WHAT THIS TASK INVOLVES >>
Taking the first line of the listing as the start and the line containing "await left it, and" as the end, reproduce everything in between exactly, both ends included.

::::

(** * OSINT aggregator: source-query orchestration

    A shallow embedding of the orchestration core of the OSINT aggregator:
    the [OSINTCollector] helpers (retrying fetch, per-service rate limiter,
    time-boxed cache), the [SourceManager] single-source query with its
    session cache and in-flight marker, and the [OSINTAggregator] fan-out
    with its retry wrapper and summary computation.

    Asynchronous functions are embedded as computations over an explicit
    heap (the mutable fields of the JavaScript objects plus the clock) that
    either return or throw and that record, as a call tree, every wait and
    every call of a function the embedding leaves opaque. An opaque call
    runs as one step. Where a function reads the shared state again after
    an await, what the rest of the page did in the meantime is a parameter
    of its embedding: the scheduler of an aggregation run, which settles
    the dispatched queries and hands back the aggregator object as the
    await left it, and the interference during the sleep of the rate
    limiter. *)

From stdpp Require Import gmap strings list.
From Stdlib Require Import ZArith Permutation.

Local Open Scope Z_scope.
Local Set Warnings "-register-all".

(** ** JavaScript values *)

Module JS.

(** Numbers are the integers plus [NaN]; objects are property tables, read
    first binding first. *)
Inductive JSValue : Type :=
| JUndefined
| JNull
| JBool (b : bool)
| JNumber (n : Z)
| JNaN
| JString (s : string)
| JArray (items : list JSValue)
| JObject (fields : list (string * JSValue))
| JFunction.

Definition Fields : Type := list (string * JSValue).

::::

ANSWER FOR THE TASK >>
(** * OSINT aggregator: source-query orchestration

    A shallow embedding of the orchestration core of the OSINT aggregator:
    the [OSINTCollector] helpers (retrying fetch, per-service rate limiter,
    time-boxed cache), the [SourceManager] single-source query with its
    session cache and in-flight marker, and the [OSINTAggregator] fan-out
    with its retry wrapper and summary computation.

    Asynchronous functions are embedded as computations over an explicit
    heap (the mutable fields of the JavaScript objects plus the clock) that
    either return or throw and that record, as a call tree, every wait and
    every call of a function the embedding leaves opaque. An opaque call
    runs as one step. Where a function reads the shared state again after
    an await, what the rest of the page did in the meantime is a parameter
    of its embedding: the scheduler of an aggregation run, which settles
    the dispatched queries and hands back the aggregator object as the
    await left it, and the interference during the sleep of the rate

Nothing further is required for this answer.